▶ [PROBLEM TO SOLVE]: Below are entries. Reproduce exactly the lines between the line holding "Definition request_invalid (request" and the line holding "(** The slot", inclusive, and only those.

▶ [DATA TO PROCESS]:

%%

(* ===== verification/Activation.v ===== *)
(** * Activation: admitting, committing and aborting a staged stream

    Models the last part of [engine/src/framework.c] (from
    [activation_provider_is_valid] on) with [hash_activation_request] and
    [hash_activation_receipt]: the admission of a staged stream against the
    epochs of a context, the commit or abort of what was admitted, and the
    validation of the receipts that are retained.

    An activation provider is a record of callbacks on a world, like a sink.
    [reachable] is the step relation of a client that calls the three entry
    points in any order on one receipt; [advance] is the automaton of the calls
    the provider may see. *)
From stdpp Require Import prelude strings.
From Stdlib Require Import ZArith Lia.
From S2P Require Import Prelude Bytes Sorting Hash Identity Framework.

Abbreviation LAPLACE_FRAMEWORK_CONTEXT_READ_ONLY := 2 (only parsing).
Abbreviation LAPLACE_FRAMEWORK_KNOWN_ACTIVATION_FLAGS := 0 (only parsing).
Abbreviation LAPLACE_FRAMEWORK_EFFECT_NONE := 0 (only parsing).
Abbreviation LAPLACE_FRAMEWORK_EFFECT_ACTIVATION_ADMITTED := 2 (only parsing).
Abbreviation LAPLACE_FRAMEWORK_EFFECT_ACTIVATED := 3 (only parsing).
Abbreviation LAPLACE_FRAMEWORK_ACTIVATION_PROVIDER_ABI_MAJOR := 1 (only parsing).
Abbreviation LAPLACE_FRAMEWORK_ACTIVATION_PROVIDER_ABI_MINOR := 0 (only parsing).

(** ** Data *)
Record laplace_framework_activation_request := mk_activation_request {
  expected_epoch : laplace_digest256;
  next_epoch : laplace_digest256;
  epoch_slot : Z;
  request_flags : Z;
  request_reserved : Z }.

#[export] Instance activation_request_eq_dec : EqDecision laplace_framework_activation_request.
Proof. solve_decision. Defined.

(** The callbacks, on the world [W] the state pointer gives access to.  The
    output fingerprint is passed with its content and returned. *)
Record laplace_framework_activation_provider_v1 (W : Type) := mk_activation_provider {
  provider_prepare : ptr (W -> ptr laplace_framework_context ->
    ptr laplace_framework_stream_receipt -> laplace_framework_activation_request ->
    laplace_digest256 -> laplace_framework_status * laplace_digest256 * W);
  provider_commit : ptr (W -> laplace_framework_activation_request -> laplace_digest256 ->
    laplace_digest256 -> laplace_framework_status * laplace_digest256 * W);
  provider_abort : ptr (W -> laplace_framework_activation_request -> laplace_digest256 -> W);
  provider_abi_major : Z;
  provider_abi_minor : Z;
  provider_flags : Z;
  provider_reserved : Z }.
Arguments mk_activation_provider {W}. Arguments provider_prepare {W}.
Arguments provider_commit {W}. Arguments provider_abort {W}.
Arguments provider_abi_major {W}. Arguments provider_abi_minor {W}.
Arguments provider_flags {W}. Arguments provider_reserved {W}.

Record laplace_framework_activation_receipt := mk_activation_receipt {
  activation_receipt_id : laplace_digest256;
  activation_context_fingerprint : laplace_digest256;
  staged_receipt_id : laplace_digest256;
  request_fingerprint : laplace_digest256;
  preparation_fingerprint : laplace_digest256;
  activation_fingerprint : laplace_digest256;
  receipt_expected_epoch : laplace_digest256;
  receipt_next_epoch : laplace_digest256;
  receipt_epoch_slot : Z;
  activation_effect : Z;
  activation_status : laplace_framework_status;
  activation_reserved : Z }.

(** ** Hashing *)
Section Hashing.
Context {B : Blake3}.

Definition hash_activation_request (staged_id : laplace_digest256)
    (request : laplace_framework_activation_request) : laplace_digest256 :=
  let hasher := blake3_hasher_update blake3_hasher_init
                  (domain_bytes "laplace-framework-activation-request-v1") in
  let hasher := blake3_hasher_update hasher staged_id in
  let hasher := hash_u32 hasher (epoch_slot request) in
  let hasher := hash_u32 hasher (request_flags request) in
  let hasher := blake3_hasher_update hasher (expected_epoch request) in
  let hasher := blake3_hasher_update hasher (next_epoch request) in
  blake3_hasher_finalize hasher.

Definition hash_activation_body (receipt : laplace_framework_activation_receipt)
    : blake3_hasher :=
  let hasher := blake3_hasher_update blake3_hasher_init
                  (domain_bytes "laplace-framework-activation-receipt-v1") in
  let hasher := hash_u32 hasher (status_value (activation_status receipt)) in
  let hasher := hash_u32 hasher (receipt_epoch_slot receipt) in
  let hasher := hash_u32 hasher (activation_effect receipt) in
  let hasher := blake3_hasher_update hasher (activation_context_fingerprint receipt) in
  let hasher := blake3_hasher_update hasher (staged_receipt_id receipt) in
  let hasher := blake3_hasher_update hasher (request_fingerprint receipt) in
  let hasher := blake3_hasher_update hasher (preparation_fingerprint receipt) in
  let hasher := blake3_hasher_update hasher (activation_fingerprint receipt) in
  let hasher := blake3_hasher_update hasher (receipt_expected_epoch receipt) in
  blake3_hasher_update hasher (receipt_next_epoch receipt).

Definition hash_activation_receipt (r : laplace_framework_activation_receipt)
    : laplace_framework_activation_receipt :=
  mk_activation_receipt (blake3_hasher_finalize (hash_activation_body r))
    (activation_context_fingerprint r) (staged_receipt_id r) (request_fingerprint r)
    (preparation_fingerprint r) (activation_fingerprint r) (receipt_expected_epoch r)
    (receipt_next_epoch r) (receipt_epoch_slot r) (activation_effect r)
    (activation_status r) (activation_reserved r).
End Hashing.

(** ** The receipt at the assignments of the code *)
Definition empty_activation_receipt : laplace_framework_activation_receipt :=
  mk_activation_receipt (zeros 32) (zeros 32) (zeros 32) (zeros 32) (zeros 32) (zeros 32)
    (zeros 32) (zeros 32) 0 0 LAPLACE_FRAMEWORK_OK 0.

Definition set_activation_context (fingerprint : laplace_digest256)
    (r : laplace_framework_activation_receipt) :=
  mk_activation_receipt (activation_receipt_id r) fingerprint (staged_receipt_id r)
    (request_fingerprint r) (preparation_fingerprint r) (activation_fingerprint r)
    (receipt_expected_epoch r) (receipt_next_epoch r) (receipt_epoch_slot r)
    (activation_effect r) (activation_status r) (activation_reserved r).

Definition set_request {B : Blake3} (staged_id : laplace_digest256)
    (request : laplace_framework_activation_request)
    (r : laplace_framework_activation_receipt) :=
  mk_activation_receipt (activation_receipt_id r) (activation_context_fingerprint r) staged_id
    (hash_activation_request staged_id request) (preparation_fingerprint r)
    (activation_fingerprint r) (expected_epoch request) (next_epoch request)
    (epoch_slot request) (activation_effect r) (activation_status r) (activation_reserved r).

Definition set_fingerprints (preparation activation : laplace_digest256)
    (r : laplace_framework_activation_receipt) :=
  mk_activation_receipt (activation_receipt_id r) (activation_context_fingerprint r)
    (staged_receipt_id r) (request_fingerprint r) preparation activation
    (receipt_expected_epoch r) (receipt_next_epoch r) (receipt_epoch_slot r)
    (activation_effect r) (activation_status r) (activation_reserved r).

(** [receipt->effect_disposition = effect; receipt->status = s;
    hash_activation_receipt(receipt)] *)
Definition finish_activation {B : Blake3} (s : laplace_framework_status) (effect : Z)
    (r : laplace_framework_activation_receipt) : laplace_framework_activation_receipt :=
  hash_activation_receipt
    (mk_activation_receipt (activation_receipt_id r) (activation_context_fingerprint r)
       (staged_receipt_id r) (request_fingerprint r) (preparation_fingerprint r)
       (activation_fingerprint r) (receipt_expected_epoch r) (receipt_next_epoch r)
       (receipt_epoch_slot r) effect s (activation_reserved r)).

(** ** Entry points *)
Section Activation.
Context {B : Blake3} {W : Type}.
Implicit Types (provider : laplace_framework_activation_provider_v1 W) (world : W).

Definition activation_provider_is_valid
    (provider : ptr (laplace_framework_activation_provider_v1 W)) : bool :=
  match provider with
  | None => false
  | Some provider =>
      negb (is_null (provider_prepare provider)) && negb (is_null (provider_commit provider)) &&
      negb (is_null (provider_abort provider)) &&
      (provider_abi_major provider =? LAPLACE_FRAMEWORK_ACTIVATION_PROVIDER_ABI_MAJOR) &&
      (provider_abi_minor provider <=? LAPLACE_FRAMEWORK_ACTIVATION_PROVIDER_ABI_MINOR) &&
      (provider_flags provider =? 0) && (provider_reserved provider =? 0)
  end.

(** The callbacks of a provider that has been validated. *)
Definition call_prepare provider world context staged request fingerprint :=
  match provider_prepare provider with
  | Some prepare => prepare world context staged request fingerprint
  | None => (LAPLACE_FRAMEWORK_OK, fingerprint, world)
  end.

Definition call_commit provider world request preparation fingerprint :=
  match provider_commit provider with
  | Some commit => commit world request preparation fingerprint
  | None => (LAPLACE_FRAMEWORK_OK, fingerprint, world)
  end.

Definition call_abort provider world request preparation : W :=
  match provider_abort provider with
  | Some abort => abort world request preparation
  | None => world
  end.

Definition admitted_receipt_is_valid (receipt : ptr laplace_framework_activation_receipt)
    : bool :=
  match receipt with
  | None => false
  | Some receipt =>
      return_when negb (bool_decide (activation_status receipt = LAPLACE_FRAMEWORK_OK)) ||
                  negb (activation_effect receipt =?
                        LAPLACE_FRAMEWORK_EFFECT_ACTIVATION_ADMITTED) ||
                  (Z.of_nat LAPLACE_FRAMEWORK_EPOCH_COUNT <=? receipt_epoch_slot receipt) ||
                  negb (activation_reserved receipt =? 0)
        with false ;;
      bytes_equal (activation_receipt_id receipt)
        (activation_receipt_id (hash_activation_receipt receipt))
  end.

Definition request_invalid (request : laplace_framework_activation_request) : bool :=
  (Z.of_nat LAPLACE_FRAMEWORK_EPOCH_COUNT <=? epoch_slot request) ||
  negb (request_flags request =? LAPLACE_FRAMEWORK_KNOWN_ACTIVATION_FLAGS) ||
  negb (request_reserved request =? 0) ||
  bytes_equal (expected_epoch request) (next_epoch request).

(** The slot is not held by the context at the expected epoch. *)
Definition epoch_unexpected (context : laplace_framework_context)
    (request : laplace_framework_activation_request) : bool :=
  (Z.land (epoch_mask context) (Z.shiftl 1 (epoch_slot request)) =? 0) ||
  negb (bytes_equal (epoch_at context (Z.to_nat (epoch_slot request)))
          (expected_epoch request)).

(** From [provider->prepare] on. *)
Definition prepare_admission provider (context : ptr laplace_framework_context)
    (staged : laplace_framework_stream_receipt)
    (request : laplace_framework_activation_request)
    (receipt : laplace_framework_activation_receipt) world
    : laplace_framework_status * laplace_framework_activation_receipt * W :=
  match call_prepare provider world context (Some staged) request
          (preparation_fingerprint receipt) with
  | (LAPLACE_FRAMEWORK_OK, preparation, world) =>
      (LAPLACE_FRAMEWORK_OK,
       finish_activation LAPLACE_FRAMEWORK_OK LAPLACE_FRAMEWORK_EFFECT_ACTIVATION_ADMITTED
         (set_fingerprints preparation (activation_fingerprint receipt) receipt), world)
  | (_, preparation, world) =>
      let world := call_abort provider world request preparation in
      (LAPLACE_FRAMEWORK_ACTIVATION_ADMISSION_FAILED,
       finish_activation LAPLACE_FRAMEWORK_ACTIVATION_ADMISSION_FAILED
         LAPLACE_FRAMEWORK_EFFECT_STAGED_INERT
         (set_fingerprints preparation (activation_fingerprint receipt) receipt), world)
  end.

Definition laplace_framework_admit_staged_stream (context : ptr laplace_framework_context)
    (staged : ptr laplace_framework_stream_receipt)
    (request : ptr laplace_framework_activation_request)
    (provider : ptr (laplace_framework_activation_provider_v1 W))
    (receipt : ptr laplace_framework_activation_receipt) (world : W)
    : laplace_framework_status * ptr laplace_framework_activation_receipt * W :=
  return_when is_null receipt with (LAPLACE_FRAMEWORK_INVALID_ARGUMENT, receipt, world) ;;
  let current := empty_activation_receipt in
  let stop s current := (s, Some (finish_activation s LAPLACE_FRAMEWORK_EFFECT_NONE current),
                         world) in
  match laplace_framework_context_fingerprint context
          (Some (activation_context_fingerprint current)), context with
  | (LAPLACE_FRAMEWORK_OK, Some fingerprint), Some held =>
      let current := set_activation_context fingerprint current in
      match laplace_framework_stream_receipt_validate context staged, staged, request with
      | LAPLACE_FRAMEWORK_OK, Some staged, Some request =>
          return_when request_invalid request
            with stop LAPLACE_FRAMEWORK_ACTIVATION_REQUEST_INVALID current ;;
          let current := set_request (receipt_id staged) request current in
          return_when negb (Z.land (context_flags held)
                              LAPLACE_FRAMEWORK_CONTEXT_READ_ONLY =? 0)
            with stop LAPLACE_FRAMEWORK_EFFECT_NOT_AUTHORIZED current ;;
          return_when epoch_unexpected held request
            with stop LAPLACE_FRAMEWORK_ACTIVATION_REQUEST_INVALID current ;;
          match activation_provider_is_valid provider, provider with
          | true, Some provider =>
              let '(s, current, world) :=
                prepare_admission provider context staged request current world in
              (s, Some current, world)
          | _, _ => stop LAPLACE_FRAMEWORK_ACTIVATION_PROVIDER_INVALID current
          end
      | _, _, _ => stop LAPLACE_FRAMEWORK_ACTIVATION_REQUEST_INVALID current
      end
  | (failed, fingerprint), _ =>
      stop failed (set_activation_context (default (zeros 32) fingerprint) current)
  end.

%%

▶ [ANSWER SPACE]:
Definition request_invalid (request : laplace_framework_activation_request) : bool :=
  (Z.of_nat LAPLACE_FRAMEWORK_EPOCH_COUNT <=? epoch_slot request) ||
  negb (request_flags request =? LAPLACE_FRAMEWORK_KNOWN_ACTIVATION_FLAGS) ||
  negb (request_reserved request =? 0) ||
  bytes_equal (expected_epoch request) (next_epoch request).

(** The slot is not held by the context at the expected epoch. *)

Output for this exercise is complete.